» DIRECTIONS
When you return the entries, keep every word and mark exactly as it is.

» MATERIAL SUPPLIED
Lemma idxmax_sorted_head {K : Type} (s : list (K * nat)) k :
  StronglySorted by_count_desc s -> idxmax s = inr k ->
  exists c rest,
    s = (k, c) :: rest /\ Forall (fun e => snd e <= c) rest.
Proof.
  intros Hs I.
  assert (Hne : s <> []) by (intro E; subst; discriminate).
  destruct (idxmax_spec s Hne) as (k' & l1 & c & l2 & I' & E & F1 & F2).
  rewrite I in I'. inversion I'; subst k'.
  assert (l1 = []) by (eapply sorted_prefix_nil; [rewrite <- E|]; eauto).
  subst l1. exists c, l2. auto.
Qed.

Lemma colors_others (s : list (string * nat)) p :
  ~ In p (keys s) -> colors s p = repeat "salmon" (length s).
Proof.
  unfold colors. induction s as [|[a c] t IH]; simpl; intro H;
    [reflexivity|].
  destruct (string_dec a p) as [E|N]; [tauto|].
  f_equal. apply IH. tauto.
Qed.

Lemma firstn_incl {A : Type} n (l : list A) x :
  In x (firstn n l) -> In x l.
Proof.
  revert l; induction n as [|m IH]; intros [|y t]; simpl; try tauto.
  intros [E|H]; [now left|right; auto].
Qed.

Lemma firstn_NoDup_keys {K : Type} n (s : list (K * nat)) :
  NoDup (keys s) -> NoDup (keys (firstn n s)).
Proof.
  revert s; induction n as [|m IH]; intros [|x t] H; simpl;
    try constructor.
  - inversion H; subst. intro Hin. apply H2.
    unfold keys in *. apply in_map_iff in Hin.
    destruct Hin as (e & E & Hin). apply in_map_iff. exists e.
    split; [exact E|]. eapply firstn_incl. exact Hin.
  - inversion H; subst. now apply IH.
Qed.

(** X9.  Once the night task has found its peak, the night chart never
    fails: the peak area is the first entry of the ten shown, so
    [peak_idx] is 0 and neither [list.index] nor the label lookup
    raises; the count shown beside it is the largest count of the
    Series; and the first bar is red while all the others are salmon. *)
Theorem X9_night_chart_puts_the_peak_first :
  forall (night : list row) (p : string),
    peak_night_crime_location night = inr p ->
    exists c rest,
      night_crime_by_area night = (p, c) :: rest /\
      Forall (fun e => snd e <= c) rest /\
      colors (top_night_areas (night_crime_by_area night)) p
      = "red" :: repeat "salmon"
                   (length (top_night_areas (night_crime_by_area night)) - 1)
      /\
      plot_peak_night_location (night_crime_by_area night) p
      = inr (plt_barh
               (List.seq 0
                  (length (top_night_areas (night_crime_by_area night))))
               (map snd (top_night_areas (night_crime_by_area night)))
               (colors (top_night_areas (night_crime_by_area night)) p),
             0, c).
Proof.
  intros night p P. unfold peak_night_crime_location in P.
  assert (Hs : StronglySorted by_count_desc (night_crime_by_area night))
    by apply sort_values_desc_sorted.
  destruct (idxmax_sorted_head _ _ Hs P) as (c & rest & E & F).
  pose proof (value_counts_NoDup string_dec
                (dropna (map AREA_NAME night))) as Hnd.
  fold (night_crime_by_area night) in Hnd.
  exists c, rest. split; [exact E|]. split; [exact F|].
  assert (Et : top_night_areas (night_crime_by_area night)
               = (p, c) :: firstn 9 rest)
    by (rewrite E; reflexivity).
  assert (Hn9 : ~ In p (keys (firstn 9 rest))).
  { apply (firstn_NoDup_keys 10) in Hnd. rewrite E in Hnd.
    change (firstn 10 ((p, c) :: rest)) with ((p, c) :: firstn 9 rest)
      in Hnd.
    unfold keys in Hnd. simpl map in Hnd. now inversion Hnd. }
  unfold plot_peak_night_location. rewrite Et.
  remember (firstn 9 rest) as t eqn:Ht. clear Ht.
  change (colors ((p, c) :: t) p)
    with ((if string_dec p p then "red" else "salmon") :: colors t p).
  change (keys ((p, c) :: t)) with (p :: keys t).
  cbn [list_index]. unfold series_getitem. cbn [lookup].
  destruct (string_dec p p) as [_|N]; [|congruence].
  rewrite (colors_others t p Hn9).
  change (length ((p, c) :: t) - 1) with (length t - 0).
  rewrite Nat.sub_0_r. split; reflexivity.
Qed.

Lemma X9_night_chart_puts_the_peak_first_witness :
  exists c rest,
    night_crime_by_area [mkRow None (Some "Central") None;
                         mkRow None (Some "Hollywood") None;
                         mkRow None (Some "Hollywood") None]
    = ("Hollywood", c) :: rest /\
    Forall (fun e => snd e <= c) rest /\
    colors (top_night_areas
              (night_crime_by_area [mkRow None (Some "Central") None;
                                    mkRow None (Some "Hollywood") None;
                                    mkRow None (Some "Hollywood") None]))
           "Hollywood"
    = "red" :: repeat "salmon"
                 (length (top_night_areas
                            (night_crime_by_area
                               [mkRow None (Some "Central") None;
                                mkRow None (Some "Hollywood") None;
                                mkRow None (Some "Hollywood") None])) - 1)
    /\
    plot_peak_night_location
      (night_crime_by_area [mkRow None (Some "Central") None;
                            mkRow None (Some "Hollywood") None;
                            mkRow None (Some "Hollywood") None])
      "Hollywood"
    = inr (plt_barh
             (List.seq 0
                (length (top_night_areas
                           (night_crime_by_area
                              [mkRow None (Some "Central") None;
                               mkRow None (Some "Hollywood") None;
                               mkRow None (Some "Hollywood") None]))))
             (map snd (top_night_areas
                         (night_crime_by_area
                            [mkRow None (Some "Central") None;
                             mkRow None (Some "Hollywood") None;
                             mkRow None (Some "Hollywood") None])))
             (colors (top_night_areas
                        (night_crime_by_area
                           [mkRow None (Some "Central") None;
                            mkRow None (Some "Hollywood") None;
                            mkRow None (Some "Hollywood") None]))
                     "Hollywood"),
           0, c).
Proof.
  apply (X9_night_chart_puts_the_peak_first
           [mkRow None (Some "Central") None;
            mkRow None (Some "Hollywood") None;
            mkRow None (Some "Hollywood") None] "Hollywood").
  reflexivity.
Defined.

Lemma sorted_app_rel {A : Type} (R : A -> A -> Prop) (l1 l2 : list A) :
  StronglySorted R (l1 ++ l2) ->
  forall x y, In x l1 -> In y l2 -> R x y.
Proof.
  induction l1 as [|a t IH]; simpl; intros S x y Hx Hy; [contradiction|].
  apply StronglySorted_inv in S. destruct S as [St Sa].
  destruct Hx as [E|Hx].
  - subst. rewrite Forall_forall in Sa. apply Sa, in_or_app. now right.
  - eapply IH; eauto.
Qed.

(** X10.  The night chart shows the first ten entries of the Series, or
    all of them when there are fewer, and none of the areas left out
    has a larger count than an area shown. *)
Theorem X10_top_night_areas_are_the_largest : forall night : list row,
  length (top_night_areas (night_crime_by_area night))
  = Nat.min 10 (length (night_crime_by_area night)) /\
  night_crime_by_area night
  = top_night_areas (night_crime_by_area night)
    ++ skipn 10 (night_crime_by_area night) /\
  Forall (fun shown =>
            Forall (fun left_out => snd left_out <= snd shown)
                   (skipn 10 (night_crime_by_area night)))
         (top_night_areas (night_crime_by_area night)).
Proof.
  intro night. unfold top_night_areas, head.
  split; [apply length_firstn|].
  split; [symmetry; apply firstn_skipn|].
  assert (Hs : StronglySorted by_count_desc (night_crime_by_area night))
    by apply sort_values_desc_sorted.
  rewrite <- (firstn_skipn 10 (night_crime_by_area night)) in Hs.
  apply Forall_forall. intros x Hx. apply Forall_forall. intros y Hy.
  apply (sorted_app_rel _ _ _ Hs x y Hx Hy).
Qed.

(** ** Percentages *)






(** ** The whole script *)

Lemma idxmax_error {K : Type} (s : list (K * nat)) e :
  idxmax s = inl e -> e = ValueError.
Proof. destruct s; simpl; intro H; inversion H; reflexivity. Qed.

» RESULT OF THIS TASK
Lemma idxmax_sorted_head {K : Type} (s : list (K * nat)) k :
  StronglySorted by_count_desc s -> idxmax s = inr k ->
  exists c rest,
    s = (k, c) :: rest /\ Forall (fun e => snd e <= c) rest.
Proof.
  intros Hs I.
  assert (Hne : s <> []) by (intro E; subst; discriminate).
  destruct (idxmax_spec s Hne) as (k' & l1 & c & l2 & I' & E & F1 & F2).
  rewrite I in I'. inversion I'; subst k'.
  assert (l1 = []) by (eapply sorted_prefix_nil; [rewrite <- E|]; eauto).
  subst l1. exists c, l2. auto.
Qed.

Lemma colors_others (s : list (string * nat)) p :
  ~ In p (keys s) -> colors s p = repeat "salmon" (length s).
Proof.
  unfold colors. induction s as [|[a c] t IH]; simpl; intro H;
    [reflexivity|].
  destruct (string_dec a p) as [E|N]; [tauto|].
  f_equal. apply IH. tauto.
Qed.

Lemma firstn_incl {A : Type} n (l : list A) x :
  In x (firstn n l) -> In x l.
Proof.
  revert l; induction n as [|m IH]; intros [|y t]; simpl; try tauto.
  intros [E|H]; [now left|right; auto].
Qed.

Lemma firstn_NoDup_keys {K : Type} n (s : list (K * nat)) :
  NoDup (keys s) -> NoDup (keys (firstn n s)).
Proof.
  revert s; induction n as [|m IH]; intros [|x t] H; simpl;
    try constructor.
  - inversion H; subst. intro Hin. apply H2.
    unfold keys in *. apply in_map_iff in Hin.
    destruct Hin as (e & E & Hin). apply in_map_iff. exists e.
    split; [exact E|]. eapply firstn_incl. exact Hin.
  - inversion H; subst. now apply IH.
Qed.

(** X9.  Once the night task has found its peak, the night chart never
    fails: the peak area is the first entry of the ten shown, so
    [peak_idx] is 0 and neither [list.index] nor the label lookup
    raises; the count shown beside it is the largest count of the
    Series; and the first bar is red while all the others are salmon. *)
Theorem X9_night_chart_puts_the_peak_first :
  forall (night : list row) (p : string),
    peak_night_crime_location night = inr p ->
    exists c rest,
      night_crime_by_area night = (p, c) :: rest /\
      Forall (fun e => snd e <= c) rest /\
      colors (top_night_areas (night_crime_by_area night)) p
      = "red" :: repeat "salmon"
                   (length (top_night_areas (night_crime_by_area night)) - 1)
      /\
      plot_peak_night_location (night_crime_by_area night) p
      = inr (plt_barh
               (List.seq 0
                  (length (top_night_areas (night_crime_by_area night))))
               (map snd (top_night_areas (night_crime_by_area night)))
               (colors (top_night_areas (night_crime_by_area night)) p),
             0, c).
Proof.
  intros night p P. unfold peak_night_crime_location in P.
  assert (Hs : StronglySorted by_count_desc (night_crime_by_area night))
    by apply sort_values_desc_sorted.
  destruct (idxmax_sorted_head _ _ Hs P) as (c & rest & E & F).
  pose proof (value_counts_NoDup string_dec
                (dropna (map AREA_NAME night))) as Hnd.
  fold (night_crime_by_area night) in Hnd.
  exists c, rest. split; [exact E|]. split; [exact F|].
  assert (Et : top_night_areas (night_crime_by_area night)
               = (p, c) :: firstn 9 rest)
    by (rewrite E; reflexivity).
  assert (Hn9 : ~ In p (keys (firstn 9 rest))).
  { apply (firstn_NoDup_keys 10) in Hnd. rewrite E in Hnd.
    change (firstn 10 ((p, c) :: rest)) with ((p, c) :: firstn 9 rest)
      in Hnd.
    unfold keys in Hnd. simpl map in Hnd. now inversion Hnd. }
  unfold plot_peak_night_location. rewrite Et.
  remember (firstn 9 rest) as t eqn:Ht. clear Ht.
  change (colors ((p, c) :: t) p)
    with ((if string_dec p p then "red" else "salmon") :: colors t p).
  change (keys ((p, c) :: t)) with (p :: keys t).
  cbn [list_index]. unfold series_getitem. cbn [lookup].
  destruct (string_dec p p) as [_|N]; [|congruence].
  rewrite (colors_others t p Hn9).
  change (length ((p, c) :: t) - 1) with (length t - 0).
  rewrite Nat.sub_0_r. split; reflexivity.
Qed.

Lemma X9_night_chart_puts_the_peak_first_witness :
  exists c rest,
    night_crime_by_area [mkRow None (Some "Central") None;
                         mkRow None (Some "Hollywood") None;
                         mkRow None (Some "Hollywood") None]
    = ("Hollywood", c) :: rest /\
    Forall (fun e => snd e <= c) rest /\
    colors (top_night_areas
              (night_crime_by_area [mkRow None (Some "Central") None;
                                    mkRow None (Some "Hollywood") None;
                                    mkRow None (Some "Hollywood") None]))
           "Hollywood"
    = "red" :: repeat "salmon"
                 (length (top_night_areas
                            (night_crime_by_area
                               [mkRow None (Some "Central") None;
                                mkRow None (Some "Hollywood") None;
                                mkRow None (Some "Hollywood") None])) - 1)
    /\
    plot_peak_night_location
      (night_crime_by_area [mkRow None (Some "Central") None;
                            mkRow None (Some "Hollywood") None;
                            mkRow None (Some "Hollywood") None])
      "Hollywood"
    = inr (plt_barh
             (List.seq 0
                (length (top_night_areas
                           (night_crime_by_area
                              [mkRow None (Some "Central") None;
                               mkRow None (Some "Hollywood") None;
                               mkRow None (Some "Hollywood") None]))))
             (map snd (top_night_areas
                         (night_crime_by_area
                            [mkRow None (Some "Central") None;
                             mkRow None (Some "Hollywood") None;
                             mkRow None (Some "Hollywood") None])))
             (colors (top_night_areas
                        (night_crime_by_area
                           [mkRow None (Some "Central") None;
                            mkRow None (Some "Hollywood") None;
                            mkRow None (Some "Hollywood") None]))
                     "Hollywood"),
           0, c).
Proof.
  apply (X9_night_chart_puts_the_peak_first
           [mkRow None (Some "Central") None;
            mkRow None (Some "Hollywood") None;
            mkRow None (Some "Hollywood") None] "Hollywood").
  reflexivity.
Defined.

Lemma sorted_app_rel {A : Type} (R : A -> A -> Prop) (l1 l2 : list A) :
  StronglySorted R (l1 ++ l2) ->
  forall x y, In x l1 -> In y l2 -> R x y.
Proof.
  induction l1 as [|a t IH]; simpl; intros S x y Hx Hy; [contradiction|].
  apply StronglySorted_inv in S. destruct S as [St Sa].
  destruct Hx as [E|Hx].
  - subst. rewrite Forall_forall in Sa. apply Sa, in_or_app. now right.
  - eapply IH; eauto.
Qed.

(** X10.  The night chart shows the first ten entries of the Series, or
    all of them when there are fewer, and none of the areas left out
    has a larger count than an area shown. *)
Theorem X10_top_night_areas_are_the_largest : forall night : list row,
  length (top_night_areas (night_crime_by_area night))
  = Nat.min 10 (length (night_crime_by_area night)) /\
  night_crime_by_area night
  = top_night_areas (night_crime_by_area night)
    ++ skipn 10 (night_crime_by_area night) /\
  Forall (fun shown =>
            Forall (fun left_out => snd left_out <= snd shown)
                   (skipn 10 (night_crime_by_area night)))
         (top_night_areas (night_crime_by_area night)).
Proof.
  intro night. unfold top_night_areas, head.
  split; [apply length_firstn|].
  split; [symmetry; apply firstn_skipn|].
  assert (Hs : StronglySorted by_count_desc (night_crime_by_area night))
    by apply sort_values_desc_sorted.
  rewrite <- (firstn_skipn 10 (night_crime_by_area night)) in Hs.
  apply Forall_forall. intros x Hx. apply Forall_forall. intros y Hy.
  apply (sorted_app_rel _ _ _ Hs x y Hx Hy).
Qed.

(** ** Percentages *)






(** ** The whole script *)

Lemma idxmax_error {K : Type} (s : list (K * nat)) e :
  idxmax s = inl e -> e = ValueError.
Proof. destruct s; simpl; intro H; inversion H; reflexivity. Qed.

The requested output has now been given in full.